- Goal of the exercise: Scan the records for the word "fuel". Return each line where it is found.

(Data extracted from a collection)
Lemma sm_link_spec new count m i :
  (forall j, i <= j < i + count -> update !! j = Some (Some (u j)) /\ u j <> new /\
     is_Some (nextf m j (u j)) /\ is_Some (nextf m j new)) ->
  exists m', sm_link m new update i count = Ok m' /\ sm_frame m m' /\
    (forall y, prevf m' y = prevf m y) /\ (forall y, afterf m' y = afterf m y) /\
    (forall j y, nextf m' j y =
       if decide (i <= j < i + count) then
         if decide (y = u j) then Some (Some new)
         else if decide (y = new) then nextf m j (u j) else nextf m j y
       else nextf m j y).
Proof.
  revert m i. induction count as [|count IH]; intros m i H.
  { exists m. split_and!; try done. intros j y. rewrite decide_False; [done|lia]. }
  destruct (H i) as (Hi & Hne & [x Hx] & Hnew); [lia|]. simpl. rewrite Hi. simpl.
  rewrite (sm_next_at_Some _ _ _ _ Hx). simpl.
  destruct (sm_set_next_spec m new i x Hnew) as (m1 & -> & F1 & P1 & A1 & N1). simpl.
  destruct (sm_set_next_spec m1 (u i) i (Some new)) as (m2 & -> & F2 & P2 & A2 & N2).
  { rewrite N1, decide_False by naive_solver. eauto. }
  simpl. assert (forall j y, j <> i -> nextf m2 j y = nextf m j y) as Nne.
  { intros j y Hj. rewrite N2, N1. rewrite !decide_False by naive_solver. done. }
  destruct (IH m2 (S i)) as (m3 & -> & F3 & P3 & A3 & N3).
  { intros j Hj. rewrite !Nne by lia. apply H. lia. }
  exists m3. split; [done|]. split; [eauto using sm_frame_trans|].
  split; [intros y; by rewrite P3, P2, P1|]. split; [intros y; by rewrite A3, A2, A1|].
  intros j y. rewrite N3. destruct (decide (j = i)) as [->|Hj].
  - rewrite decide_False by lia. rewrite decide_True by lia. rewrite N2, N1.
    destruct (decide (y = u i)) as [->|]; [by rewrite decide_True|].
    rewrite decide_False by naive_solver. destruct (decide (y = new)) as [->|].
    + by rewrite decide_True.
    + by rewrite decide_False by naive_solver.
  - rewrite !Nne by done. repeat case_decide; try done; lia.
Qed.

Lemma sm_unlink_spec target count m i :
  (forall j, i <= j < i + count -> update !! j = Some (Some (u j)) /\ is_Some (nextf m j (u j)) /\
     (nextf m j (u j) = Some (Some target) -> is_Some (nextf m j target))) ->
  exists m', sm_unlink m target update i count = Ok m' /\ sm_frame m m' /\
    (forall y, prevf m' y = prevf m y) /\ (forall y, afterf m' y = afterf m y) /\
    (forall j y, nextf m' j y =
       if decide (i <= j < i + count /\ y = u j /\ nextf m j y = Some (Some target))
       then nextf m j target else nextf m j y).
Proof.
  revert m i. induction count as [|count IH]; intros m i H.
  { exists m. split_and!; try done. intros j y. rewrite decide_False; [done|lia]. }
  destruct (H i) as (Hi & [x Hx] & Ht); [lia|]. simpl. rewrite Hi. simpl.
  rewrite (sm_next_at_Some _ _ _ _ Hx). simpl.
  assert (exists m1, (if decide (x = Some target) then
             y ← sm_next_at m (Some target) i; sm_set_next m (Some (u i)) i y else mret m) = Ok m1 /\
      sm_frame m m1 /\ (forall y, prevf m1 y = prevf m y) /\ (forall y, afterf m1 y = afterf m y) /\
      (forall j y, nextf m1 j y = if decide (j = i /\ y = u i /\ x = Some target) then nextf m i target
                                  else nextf m j y)) as (m1 & -> & F1 & P1 & A1 & N1).
  { destruct (decide (x = Some target)) as [->|Hxt].
    - destruct (Ht Hx) as [z Hz]. rewrite (sm_next_at_Some _ _ _ _ Hz). simpl.
      destruct (sm_set_next_spec m (u i) i z) as (m1 & -> & F1 & P1 & A1 & N1); [eauto|].
      exists m1. split_and!; try done. intros j y. rewrite N1, Hz. apply decide_ext. naive_solver.
    - exists m. split_and!; try done. intros j y. by rewrite decide_False by naive_solver. }
  simpl. assert (forall j y, j <> i -> nextf m1 j y = nextf m j y) as Nne.
  { intros j y Hj. rewrite N1. by rewrite decide_False by naive_solver. }
  destruct (IH m1 (S i)) as (m3 & -> & F3 & P3 & A3 & N3).
  { intros j Hj. rewrite !Nne by lia. apply H. lia. }
  exists m3. split; [done|]. split; [eauto using sm_frame_trans|].
  split; [intros y; by rewrite P3, P1|]. split; [intros y; by rewrite A3, A1|].
  intros j y. rewrite N3. destruct (decide (j = i)) as [->|Hj].
  - rewrite decide_False by lia. rewrite N1. apply decide_ext.
    split; intros (_ & -> & ?); split_and!; (done || lia || congruence).
  - rewrite !Nne by done. apply decide_ext. split; intros (? & ? & ?); split_and!; (done || lia).
Qed.
End levels.

(** ** Put *)

(** The level loop ends and stays in range. *)
Lemma node_level_spec fuel pos level :
  (1 <= pos)%Z -> (Z.log2 pos < Z.of_nat fuel)%Z ->
  exists lv, node_level fuel pos level = Ok lv /\ (level <= lv)%nat.
Proof.
  revert pos level. induction fuel as [|fuel IH]; intros pos level Hp Hf; [pose proof (Z.log2_nonneg pos); lia|].
  simpl. case_decide as Hm; [|eauto].
  unfold nodesPerLevel in *. assert (4 * (pos / 4) = pos)%Z as Hd by (pose proof (Z.div_mod pos 4); lia).
  assert (Z.log2 pos = 2 + Z.log2 (pos / 4))%Z as Hl.
  { rewrite <- Hd at 1. change 4%Z with (2 ^ 2)%Z at 1. rewrite Z.mul_comm, Z.log2_mul_pow2 by lia. lia. }
  destruct (IH (pos / 4)%Z (S level)) as (lv & -> & ?); [lia..|]. exists lv. split; [done|lia].
Qed.

Lemma getNodeLevel_spec m : (0 <= sm_size m)%Z -> exists h, getNodeLevel m = Ok h /\ (1 <= h <= maxLevel)%nat.
Proof.
  intros Hs. unfold getNodeLevel.
  destruct (node_level_spec (S (Z.to_nat (Z.log2 (sm_size m + 1)))) (sm_size m + 1) 1) as (lv & -> & ?).
  { lia. } { pose proof (Z.log2_nonneg (sm_size m + 1)). lia. }
  simpl. eexists. split; [done|]. unfold maxLevel in *. case_decide; lia.
Qed.

Definition nowhere : loc := 0.
Definition stop_at m l1 (i : nat) : loc := default nowhere (stop m l1 i).

Lemma stop_at_Some m l1 i : stop m l1 i = Some (stop_at m l1 i).
Proof. unfold stop_at. destruct (stop m l1 i) eqn:E; [done|]. by apply last_None in E. Qed.

(** What an insertion after [l1], between [p] and [s], does to the fields. *)
Record put_obs m m' (l1 : list loc) (key : Z) (value : V) (h : nat) (p s : loc) : Prop := {
  po_items : sm_items m' = <[key := sm_fresh m]> (sm_items m);
  po_head : sm_head m' = sm_head m;
  po_tail : sm_tail m' = sm_tail m;
  po_level : sm_level m' = max (sm_level m) h;
  po_size : sm_size m' = (sm_size m + 1)%Z;
  po_fresh : sm_fresh m' = S (sm_fresh m);
  po_hgt l : hgt m' l = if decide (l = sm_fresh m) then h else hgt m l;
  po_key l : key_of m' l = if decide (l = sm_fresh m) then key else key_of m l;
  po_val l : val_of m' l = if decide (l = sm_fresh m) then Some value else val_of m l;
  po_dom l : sm_nodes m' !! l = None <-> l <> sm_fresh m /\ sm_nodes m !! l = None;
  po_after l : afterf m' l = if decide (l = p) then Some (sm_fresh m)
                             else if decide (l = sm_fresh m) then Some s else afterf m l;
  po_prev l : prevf m' l = if decide (l = s) then Some (sm_fresh m)
                           else if decide (l = sm_fresh m) then Some p else prevf m l;
  po_next j l : (j < h)%nat ->
    nextf m' j l = if decide (l = stop_at m l1 j) then Some (Some (sm_fresh m))
                   else if decide (l = sm_fresh m) then nextf m j (stop_at m l1 j) else nextf m j l;
  po_next_high j l : (h <= j)%nat -> l <> sm_fresh m -> nextf m' j l = nextf m j l;
}.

- Exercise result:
Lemma node_level_spec fuel pos level :
  (1 <= pos)%Z -> (Z.log2 pos < Z.of_nat fuel)%Z ->
  exists lv, node_level fuel pos level = Ok lv /\ (level <= lv)%nat.
  revert pos level. induction fuel as [|fuel IH]; intros pos level Hp Hf; [pose proof (Z.log2_nonneg pos); lia|].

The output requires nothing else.